Se vejo uma criança sorrindo e admirando uma ave em um parque, posso me perguntar, por ideação, se a essa criança é dada “uma ave como alimento”.
Se sim, o contato mais íntimo dessa criança, por meio do ato de engolir, é com uma ave que ela nunca conheceu, diferentemente daquela que ela observou e contemplou. Não acho que ela desejaria mastigar a ave que ela observou.
Então me pergunto sobre a reação das crianças que contemplam aves e que comem aves se soubessem que tais aves também desejariam continuar sendo aves. Por que não pensaria a criança no tratamento desigual entre as aves? Aves para mastigar e aves para não mastigar?
Lembro-me agora de uma criança que em um parque sorriu de forma efusiva para uma ave livre no que é possível ser livre, e sem tocá-la, sem senti-la. Acredito que sem ver necessidade nisso, já que não demonstrou preocupação em tentar aproximação, em interferir na vida não humana.
Parecia que sua satisfação vinha somente do reconhecimento do animal em estar e parecer satisfeito em estar. A criança parecia demonstrar o que ouso chamar agora de “momento de felicidade”, pelo que talvez tenha visto como satisfação pelo que só é possível pelo que é um tipo de “liberdade da ave”.

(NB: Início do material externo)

(** ** Insertion *)

(** The row of an entry.  A sequence is unique in an attempt, an id in the table. *)
Definition log_row (id job_id attempt_id : string) (entry : LogEntry) : JobLog :=
  mkJobLog id job_id attempt_id (le_sequence entry) (LogLevel_value (le_level entry))
    (redact_log_text (le_message entry)) (redact_log_fields (le_fields entry))
    (le_occurred_at entry).
Definition put_log (job_id attempt_id : string) (line : string * LogEntry) (d : DB) : DB :=
  d <| job_logs := <[(attempt_id, le_sequence line.2) := log_row line.1 job_id attempt_id line.2]>
         (job_logs d) |>.
Definition log_taken (attempt_id : string) (line : string * LogEntry) (d : DB) : bool :=
  is_some (job_logs d !! (attempt_id, le_sequence line.2)) ||
  existsb (λ row, ⌊ lg_id row = line.1 ⌋) (rows (job_logs d)).
Definition add_log (job_id attempt_id : string) (entry : LogEntry) : M () :=
  id ← new_id;
  add_unique (log_taken attempt_id (id, entry)) (put_log job_id attempt_id (id, entry)).

Definition metric_row (id job_id attempt_id : string) (entry : MetricEntry) : Metric :=
  mkMetric id job_id attempt_id (me_sequence entry) (me_epoch entry) (me_step entry)
    (me_key entry) (me_value entry) (me_occurred_at entry).
Definition put_metric (job_id attempt_id : string) (line : string * MetricEntry) (d : DB) : DB :=
  d <| metrics := <[(attempt_id, me_sequence line.2) := metric_row line.1 job_id attempt_id line.2]>
         (metrics d) |>.
Definition metric_taken (attempt_id : string) (line : string * MetricEntry) (d : DB) : bool :=
  is_some (metrics d !! (attempt_id, me_sequence line.2)) ||
  existsb (λ row, ⌊ m_id row = line.1 ⌋) (rows (metrics d)).
Definition add_metric (job_id attempt_id : string) (entry : MetricEntry) : M () :=
  id ← new_id;
  add_unique (metric_taken attempt_id (id, entry)) (put_metric job_id attempt_id (id, entry)).

(** The commit of a batch: [false] after a conflict, which was rolled back. *)
Definition commit_batch : M bool :=
  catch (_ ← commit; mret true) (λ e,
    match e with
    | DatabaseError OperationalError => Some (_ ← rollback; retryable_fence_conflict)
    | DatabaseError _ => Some (_ ← rollback; mret false)
    | _ => None
    end).

(** After a conflict: the batch of the request that won is verified as a replay. *)
Definition raced_replay (worker_id job_id lease_id attempt_id idempotency_key : string)
    (kind : batch_kind) (sequences : list Z) (fingerprint : string) : M () :=
  raced ← ask (find_ingest_batch attempt_id (batch_type kind) idempotency_key);
  match raced with
  | None => http 409 "telemetry ingest conflicted"
  | Some raced =>
      _ ← validate_batch_replay raced fingerprint;
      _ ← lock_telemetry_claim worker_id job_id lease_id attempt_id kind sequences;
      rollback
  end.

Enfim, o ato da ave agir como ave, que é o que a criança também entende como o “ser ave”, e “ser ave” como ser alguém que vive um “fazer o que quer” (dentro de seus limites).
Porque se digo que a criança demonstrou satisfação, de onde viria a satisfação se a ave estivesse subjugada, confinada? Se a ave fosse impedida de fazer o que quer, a reação da criança não mudaria? A criança demonstrava compreensão sobre a importância da ave também para a própria ave.
E não é isso reconhecer o valor da ave em si mesma? Ver em uma criança esse comportamento e imaginar se essa criança é servida com partes de outras aves, faz pensar que é discutível que essa criança, por espontâneo interesse, desejaria comer a ave que nunca viu. E se isso ocorre, provavelmente é porque os pedaços não foram apresentados como partes de alguém.